BEGIN Input

Lemma preserves_for_each {A} (l : list A) (body : A → M World unit) :
  (∀ x, preserves R (body x)) → preserves R (for_each l body).
Proof.
  intros Hbody. induction l as [|x l IH]; simpl.
  - apply preserves_ret.
  - apply preserves_bind; [apply Hbody | by intros _].
Qed.

Lemma preserves_map_each {A B} (l : list A) (body : A → M World B) :
  (∀ x, preserves R (body x)) → preserves R (map_each l body).
Proof.
  intros Hbody. induction l as [|x l IH]; simpl.
  - apply preserves_ret.
  - apply preserves_bind; [apply Hbody|]. intros y.
    apply preserves_bind; [apply IH|]. intros ys. apply preserves_ret.
Qed.

Lemma preserves_nova {A} (c : call) (answer : result A) : preserves R (nova c answer).
Proof. intros w r w' [= <- <-]. apply R_record_call. Qed.

Lemma preserves_getitem {V} (d : gmap string V) key : preserves R (getitem d key).
Proof. unfold getitem. destruct (d !! key); [apply preserves_ret | apply preserves_raise]. Qed.

Lemma preserves_getattr {A} name (x : attr A) : preserves R (getattr name x).
Proof. destruct x; [apply preserves_raise | apply preserves_ret]. Qed.

Lemma preserves_model_get_node_by_uuid uuid : preserves R (model_get_node_by_uuid uuid).
Proof.
  unfold model_get_node_by_uuid. apply preserves_bind; [apply preserves_gets|].
  intros [a|]; [apply preserves_reads | apply preserves_raise].
Qed.

Lemma preserves_build_instance_node inst : preserves R (_build_instance_node inst).
Proof.
  unfold _build_instance_node. apply preserves_bind; [apply preserves_getattr|].
  intros st. apply preserves_ret.
Qed.

Lemma preserves_collect_aggregates filter _nodes :
  preserves R (_collect_aggregates nova_helper filter _nodes).
Proof.
  unfold _collect_aggregates. apply preserves_bind; [apply preserves_nova|].
  intros l. apply preserves_ret.
Qed.

Lemma preserves_collect_zones filter _nodes :
  preserves R (_collect_zones nova_helper filter _nodes).
Proof.
  unfold _collect_zones. apply preserves_bind; [apply preserves_nova|]. intros l.
  apply preserves_bind; [apply preserves_map_each; intros z; apply preserves_getitem|].
  intros names. apply preserves_ret.
Qed.

Lemma preserves_compute_nodes_of_scope : preserves R (compute_nodes_of_scope nova_helper).
Proof.
  unfold compute_nodes_of_scope.
  apply preserves_bind; [apply preserves_gets|]. intros ha.
  apply preserves_bind; [apply preserves_gets|]. intros az.
  apply preserves_bind.
  { destruct (nonempty ha); [apply preserves_collect_aggregates | apply preserves_ret]. }
  intros X1. apply preserves_bind.
  { destruct (nonempty az); [apply preserves_collect_zones | apply preserves_ret]. }
  intros X2. case_bool_decide; [|apply preserves_ret].
  apply preserves_bind; [apply preserves_nova|]. intros l. apply preserves_ret.
Qed.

END Input

* Exercise *
Using the listing above, gather each line that holds the string "Hbody" and copy it.

* Answer space *
  intros Hbody. induction l as [|x l IH]; simpl.
  - apply preserves_bind; [apply Hbody | by intros _].
  intros Hbody. induction l as [|x l IH]; simpl.
  - apply preserves_bind; [apply Hbody|]. intros y.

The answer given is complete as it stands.